The instance-method shortcuts:

await user.removeAccessToken(accessTokenString);
await user.removeAllAccessTokens();
await user.revokeAllTokens();

config.auth.jwt.refresh.maxPerUser (default 5). When issuing a new refresh token, the service counts active tokens for the user; if the count is at-or-above the cap, the oldest are revoked until count < cap.

Two effects:

  • Bounds simultaneous sessions per user.
  • Limits the damage if an attacker accumulates tokens — older ones get cycled out automatically.

Don’t crank this to a huge number “to be safe” — every active refresh token is a revocation surface.

const cleaned = await authService.cleanupExpiredTokens();
// Returns the count of removed expired refresh tokens.
// Fires "token.expired" per token + "cleanup.completed" with the total.

It’s a single indexed delete; cheap. Schedule it via the warlock scheduler or run the bundled CLI on cron — see Run auth commands.

In-process:

import { scheduler, job } from "@warlock.js/scheduler";
import { authService } from "@warlock.js/auth";
scheduler.addJob(
job("auth-cleanup", () => authService.cleanupExpiredTokens())
.daily()
.at("03:00")
.preventOverlap(),
);

Low-level sign / verify, sitting under authService. Reach for them only when the service-level methods don’t cover what you need:

import { jwt } from "@warlock.js/auth";
const token = await jwt.generate(payload, { expiresIn: 3600 });
const decoded = await jwt.verify(token);
const refresh = await jwt.generateRefreshToken(payload, { expiresIn });
const decodedRefresh = await jwt.verifyRefreshToken(refresh);

Each call resolves the signing key (config.auth.jwt.secret or config.auth.jwt.refresh.secret) and algorithm (config.auth.jwt.algorithm, default HS256) at call time. You can override the key per call if you really need to (you usually don’t).

The separation of secrets — one for access, one for refresh — is deliberate. An access-token compromise can’t forge refresh tokens; a refresh-token compromise can’t forge access tokens.
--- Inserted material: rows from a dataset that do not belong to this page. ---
(* ===== verification/DoubleText.v ===== *)
(** * DoubleText: doubles as text (inc/eshkol/core/dtoa_shortest.h,
    inc/eshkol/core/float32_format.h, [eshkol_format_double] of
    lib/core/runtime_display_hosted.cpp)

    The buffers are the bytes before the terminating NUL; [cap] is the caller's
    capacity. *)

From S2P Require Export CText.
Local Open Scope Z_scope.

(** [snprintf(buf, cap, ...)]. *)
Definition fit (cap : Z) (text : bytes) : bytes := take (Z.to_nat (cap - 1)) text.

(** ** Minimal significant digits

    [n] precisions are left to try, [sciraw] is the last rendering. *)
Fixpoint shortest_sci (n prec : nat) (v : double) (sciraw : bytes) : bytes :=
  match n with
  | O => sciraw
  | S n =>
      let sciraw := print_e prec v in
      if d_eq (fst (strtod sciraw)) v then sciraw else shortest_sci n (S prec) v sciraw
  end.

(** ** Decomposition into sign, digits and decimal exponent *)

(** [while (nd > 1 && digits[nd - 1] == '0') nd--]. *)
Fixpoint strip_nd (digits : bytes) (nd : nat) : nat :=
  match nd with
  | S (S _ as nd') => if nth nd' digits 0 =? C_ZERO then strip_nd digits nd' else nd
  | _ => nd
  end.

Definition is_e (c : Z) : bool := (c =? 101) || (c =? 69).

(** The digits of a mantissa text and what follows them. *)
Definition sci_digits (p : bytes) : bytes * bytes :=
  match eat C_DOT (drop 1 p) with
  | Some p' => let '(frac, p') := span (λ c, negb (is_e c)) p' in (take 1 p ++ frac, p')
  | None => (take 1 p, drop 1 p)
  end.

Definition decompose_sci (sciraw : bytes) : bool * bytes * Z :=
  let '(negative, p) := match eat C_MINUS sciraw with Some p => (true, p) | None => (false, sciraw) end in
  let '(digits, p) := sci_digits p in
  let exp10 := match p with c :: p => if is_e c then fst (fst (strtoll p 10)) else 0 | [] => 0 end in
  (negative, take (strip_nd digits (length digits)) digits, exp10).

(** ** The two candidate renderings *)

Definition fixed_text (negative : bool) (digits : bytes) (point_pos : Z) : bytes :=
  let nd := Z.of_nat (length digits) in
  minus_text negative ++
  if point_pos <=? 0 then [C_ZERO; C_DOT] ++ replicate (Z.to_nat (- point_pos)) C_ZERO ++ digits
  else if nd <=? point_pos then digits ++ replicate (Z.to_nat (point_pos - nd)) C_ZERO
  else take (Z.to_nat point_pos) digits ++ [C_DOT] ++ drop (Z.to_nat point_pos) digits.

(** [while (e) { eb[en++] = '0' + e % 10; e /= 10; }] *)
Fixpoint exponent_loop (fuel : nat) (e : Z) : bytes :=
  match fuel with
  | O => []
  | S fuel => if e =? 0 then [] else digit_of (e mod 10) :: exponent_loop fuel (e / 10)
  end.

(** The digits of the exponent from the last one, two at least. *)
Definition exponent_rev (e : Z) : bytes :=
  let eb := if e =? 0 then [C_ZERO] else exponent_loop 8 e in
  eb ++ replicate (2 - length eb) C_ZERO.

Definition sci_text (negative : bool) (digits : bytes) (exp10 : Z) : bytes :=
  minus_text negative ++ take 1 digits
  ++ (if 1 <? Z.of_nat (length digits) then C_DOT :: drop 1 digits else [])
  ++ [101] ++ [if exp10 <? 0 then C_MINUS else C_PLUS] ++ rev (exponent_rev (Z.abs exp10)).

Definition eshkol_dtoa_shortest (cap : Z) (v : double) : bytes :=
  if cap =? 0 then []
  else
    match v with
    | S754_nan => fit cap (lit "+nan.0")
    | S754_infinity s => fit cap (lit (if s then "-inf.0" else "+inf.0"))
    | S754_zero s => fit cap (lit (if s then "-0.0" else "0"))
    | S754_finite _ _ _ =>
        let '(negative, digits, exp10) := decompose_sci (shortest_sci 17 0 v []) in
        let fixed := fixed_text negative digits (exp10 + 1) in
        let sci := sci_text negative digits exp10 in
        fit cap (if (length fixed <=? length sci)%nat then fixed else sci)
    end.

Definition eshkol_format_double (n : Z) (v : double) : bytes := eshkol_dtoa_shortest n v.

(** [eshkol_fprint_double]: the text written to the file. *)
Definition eshkol_fprint_double (v : double) : bytes := eshkol_format_double 64 v.

(** ** Single precision, from its value as a double *)

Definition has_marker (tmp : bytes) : bool := existsb (λ c, (c =? C_DOT) || is_e c) tmp.

Definition eshkol_format_float32_bits_shared (cap : Z) (widened : double) : bytes :=
  match widened with
  | S754_zero s => fit cap (lit (if s then "-0.0" else "0.0"))
  | _ =>
      let tmp := eshkol_dtoa_shortest 64 widened in
      let tmp :=
        if is_finite widened && negb (has_marker tmp) && (Z.of_nat (length tmp) + 2 <? 64)
        then tmp ++ [C_DOT; C_ZERO] else tmp in
      fit cap tmp
  end.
  • Hand-rolling JWT signing. The package handles signing, verification, secret loading, and the access/refresh split — including the algorithm config.
  • Disabling rotation without thinking. You lose replay detection.
  • Bumping maxPerUser to a huge number. More active tokens = bigger revocation surface.
  • Deleting access_tokens rows in a custom service. Mid-flight requests will get inconsistent state. Use the authService helpers.